Audio and Video inputs are filtered through a graph of detectors, recognizers and other more or less involved processes that translate them into useful events such as people, objects, facial expressions, distances, location and so forth.

These events are gathered together with sensor inputs in an event inventory where all events are classified, sorted, persisted, enriched and refined in real-time.

The core of the system is the "consciousness driver" which is simply the main loop of the program. It relies heavily on its array of close assistants that are responsible for their respective expertises of keeping up communications with HQ, inducing logic , keeping track of objectives, keeping track of ongoing dialogues, keeping track of appearances in form of pose and avatar and so on.

The consciousness driver will base its decisions on the content of the event inventory and its decisions will result in changes to pose, additions to the local logic facts database, output of audio dialogue and display of avatar on screen.

Power and electronics schematic

I made a first sketch for the power and electronics diagram for DEVOL.

DEVOL power and electronics schematic

In essence the robot will rely on a 12V lead battery as the main source of power. A small gasoline powered generator will serve as a means to keeping this battery charged when in the field.

Power will be distributed from the battery via two separate regulators, a delicate and stable regulator for controllers and logic and a more robust and protecting regulator for the power-hungry actuator motors.

The system is kept modular so that the different components such as visual input, strategic planning and real-time control may be handled by a separate computer (I suspect that especially the vision part will require a rather powerful computer).

The actuators are connected to a serial bus that distributes commands for each actuator from the real-time controller. Power is distributed along a separate power rail.

Visual input is provided by a calibrated stereo pair (two Logitech 9000 Pro) and another "long range" camera (Logitech 9000 Pro with mounted tele-lens). The whole camera rig is supposed to be put on a pan-tilt rig, guarded from the elements by a glass/plastic dome.

For audio, a hand-held zoom H1 stereo recorder, which provides high quality, low latency sound card and high quality microphones requiring very little power.

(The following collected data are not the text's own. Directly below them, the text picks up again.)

(** An entry changes state and the calls grow by [w]. *)
Lemma mid_update QI RI s o w V k e (f : O3ROB → O3ROB) :
  mid_ok any_due QI RI s o → rob_view s V →
  rob_ok (any_due o) (ready_ok o) (out ++ reqs o) (o3rob_head s) V → op_of <$> V = RI →
  V !! k = Some e → r_state e = o3irs_issued → op_of (f e) = op_of e → not_before now w →
  (r_state (f e) = o3irs_completed ∧ due (o ++ [w]) (r_ready_time (f e)) ∧ data_slot w = None) ∨
  (r_state (f e) = o3irs_executing ∧
     data_slot w = Some (slot (o3rob_max_size cfg) (o3rob_head s) (Z.of_nat k))) →
  mid_ok any_due QI RI
    (set_rob (slot (o3rob_max_size cfg) (o3rob_head s) (Z.of_nat k)) f s) (o ++ [w]).
Proof.
  intros [Hb Hc] [R Hs] Hr HR Hk Hst Hop Hw Hcase.
  assert (∀ i j r, any_due o i j r → any_due (o ++ [w]) i j r) as HW by (intros; by apply due_app).
  split; [by apply Forall_app_2; [|constructor]|]. destruct Hc as [_ HQ Hbp H1 H2].
  constructor; try done. exists (<[k := f e]> V). split_and!.
  - split; cbn; [by apply ring_alter|by rewrite length_insert].
  - assert (slot (o3rob_max_size cfg) (o3rob_head s) (Z.of_nat k) ∉ out ++ reqs o) as Hnot.
    { rewrite (rob_out _ _ _ _ _ Hr). intros (i & x & Hi & Hx & E).
      eapply ring_slot_inj in E; [|exact R|exact Hk|exact Hi]. subst i.
      rewrite Hk in Hi. injection Hi as ->. by rewrite Hst in Hx. }
    assert (rob_ok (any_due (o ++ [w])) (ready_ok (o ++ [w])) (out ++ reqs o) (o3rob_head s) V) as Hr'.
    { eapply rob_ok_mono; [exact HW| |exact Hr]. intros r [Hr'|Hr']; [left; by apply due_app|by right]. }
    rewrite reqs_app. cbn [reqs omap list_omap]. cbn [set_rob o3rob_head set].
    eapply rob_ok_update; [exact R|exact Hr'|exact Hk| | | |].
    + intros E. left. intros i. by destruct Hcase as [(_ & Hd & _)|[E' _]]; [|congruence].
    + unfold entry_ok. destruct Hcase as [(-> & Hd & _)|[-> _]]; [by left|done].
    + destruct Hcase as [(_ & _ & ->)|[_ ->]]; rewrite ?app_nil_r; [apply Hr|].
      rewrite app_assoc. apply NoDup_app. split_and!; [apply Hr| |apply NoDup_singleton].
      intros x Hx ->%list_elem_of_singleton. done.
    + intros d. destruct Hcase as [(E & _ & ->)|[E ->]]; rewrite E, ?app_nil_r.
      * split; [|naive_solver]. intros Hd. left. split; [done|]. by intros ->.
      * rewrite app_assoc, elem_of_app, list_elem_of_singleton.
        split; [intros [Hd|Hd]; [left; split; [done|by intros ->]|by right]|naive_solver].
  - rewrite list_fmap_insert, Hop, <- HR. apply list_insert_id. by rewrite list_lookup_fmap, Hk.
Qed.
(** [PTSMessage] as the front end fills it: for each type the fields it writes. *)
Inductive PTSMessage : Type :=
| pts_destructor
| pts_resume_simulation (bool_val killed : bool)
| pts_add_instruction (instr : list PTSInstr)
| pts_set_stack_n_size (uint32_t_val stack_val stacksize_val : Z)
| pts_set_active (uint32_t_val : Z) (bool_val : bool)
| pts_get_num_hthreads
| pts_get_param_uint64 (str : string) (uint64_t_val : Z)
| pts_get_param_bool (str : string) (bool_val : bool)
| pts_get_curr_time.

(** The fields the front end reads back. *)
Record reply := { uint32_t_val : Z; uint64_t_val : Z; bool_val : bool }.

(** The simulator behind the page: it serves a message and writes its answer. *)
Class Backend (B : Type) := serve : PTSMessage → B → reply * B.

(** What the front end does that others see: a request to the simulator, a word stored
    in the memory of the simulated program, a call of a destructor of thread-specific
    data, and a jump to a register context. *)
Inductive event : Type :=
| Request (msg : PTSMessage)
| Store (addr value : Z)
| CallDestructor (func data : Z)
| ExecuteAt (context : Z).

(** Pin.  A [CONTEXT] is the register file of a thread and an [FPSTATE] its floating-point
    part; both are opaque and only Pin's functions look inside, so they are named by
    numbers. *)
Inductive REG : Set := REG_STACK_PTR | REG_INST_PTR | REG_GDI.
Class Pin := {
  PIN_GetContextReg : Z → REG → Z;
  PIN_SetContextReg : Z → REG → Z → Z;
  PIN_GetContextFPState : Z → Z;
  PIN_SetContextFPState : Z → Z → Z;
  (* the address of [StartThreadFunc] in the tool *)
  StartThreadFunc : Z }.

End PTSInterface.
Export (hints) PTSInterface.

Module PTS.
Import PTSInterface.

(** [instr] is the filled part of [ptsmessage->val.instr], so that
    [num_piled_instr] is its length; [type_is_add] is
    [ptsmessage->type == pts_add_instruction]; [mcsim] is the other side. *)
Record pts {B : Type} := {
  instr : list PTSInstr;
  type_is_add : bool;
  num_hthreads : Z;
  num_available_slot : list Z;
  mcsim : B }.
Arguments pts : clear implicits.

Section Proxy.
Context {B : Type} {BE : Backend B}.

Notation handler := (proc event (pts B)).

Definition num_piled_instr (s : pts B) : Z := Z.of_nat (length (instr s)).

(** [sync_with_mcsim] with the message in the page. *)
Definition sync_with_mcsim (msg : PTSMessage) : handler reply :=
  _ ← emit (Request msg);
  b ← reads mcsim;
  let (r, b') := serve msg b in
  _ ← modify (set mcsim (λ _, b'));
  mret r.

(** The answer to a batch: how many more instructions the thread may send. *)
Definition store_slots (r : reply) (hthreadid : Z) : handler unit :=
  slots ← reads num_available_slot;
  _ ← lift (vec_get slots hthreadid);
  modify (set num_available_slot (vec_set hthreadid (uint32_t_val r))).

Definition send_instr_batch : handler unit :=
  t ← reads type_is_add;
  _ ← ASSERTX t;
  l ← reads instr;
  r ← sync_with_mcsim (pts_add_instruction l);
  i ← lift (some_or_undef (last l));
  _ ← store_slots r (hthreadid_ i);
  modify (set instr (λ _, [])).

(** [if (num_piled_instr) send_instr_batch();] *)
Definition flush : handler unit :=
  n ← reads num_piled_instr;
  when (negb (n =? 0)) send_instr_batch.

(** Every message but [pts_add_instruction]: flush, fill the page, synchronise. *)
Definition request (msg : PTSMessage) : handler reply :=
  _ ← flush;
  _ ← modify (set type_is_add (λ _, false));
  sync_with_mcsim msg.
(* ===== verification/Trace.v ===== *)
(** * Instruction traces: the writer (tracegen.cpp) and the player (PlayTraces)

    The trace generator cuts the instructions of a program into slices and writes the
    chosen ones to files, each as groups of instructions, compressed, with a footer; the
    front end plays a file instead of running a program.  Compression is Snappy's, a
    parameter with the one law that makes it lossless. *)

From coqutil Require Word.LittleEndianList.
From S2P Require Import Prelude Frontend PthreadThreads PthreadScheduler.
Import PTSInterface.
Import Byte.

(** ** The layout of a file *)

Module TraceFormat.
Import LittleEndianList.

Definition instr_group_size : nat := 100000.
Definition kTraceMagicNumber : Z := 0x1628efca19620db1.

(** A structure in memory: its fields and the padding between them, little endian; the
    layout lists their sizes. *)
Fixpoint pack (layout : list nat) (fields : list Z) : list byte :=
  match layout, fields with
  | n :: layout, x :: fields => le_split n x ++ pack layout fields
  | _, _ => []
  end.
Fixpoint unpack (layout : list nat) (b : list byte) : list Z :=
  match layout with
  | n :: layout => le_combine (take n b) :: unpack layout (drop n b)
  | [] => []
  end.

It also has a third input where I intend to plug in a "long range" so called "shotgun microphone".

This is the first draft, expect drastic changes!

CNC Mill

When working with my first prototype robot limb, I decided to make it from plastic tubing. This decision was made mostly because of cost since plastic tubing is very cheap. Another aspect was availability and space. It became clear after creating this first prototype that I would need other materials to construct my prototypes from.

Right now I don't have space in my apartment for many tools I am looking to buy a house soon, and hopefully it will have plenty of room for my workshop in the basement.

Looking farther into the future, a lot of the parts for the robot will inevitably be machined from metal, and that requires me to get hold of a mill and other metal working tools. Since a CNC mill is really expensive, and since it is basicallt just a robot with 3 actuators (or 4 if you get fancy) I have therefore decided to create my own CNC mill as part of this project.

Since the creation of this CNC mill is not the primary goal of the project, I have decided to cut many corners to speed up its construction. I have cheated and bought a book on the subject. Basically the book is a guide written by someone like me who would like to make their own CNC.

I will take its advice, and use parts from the book directly, but change some things to better suit my own needs.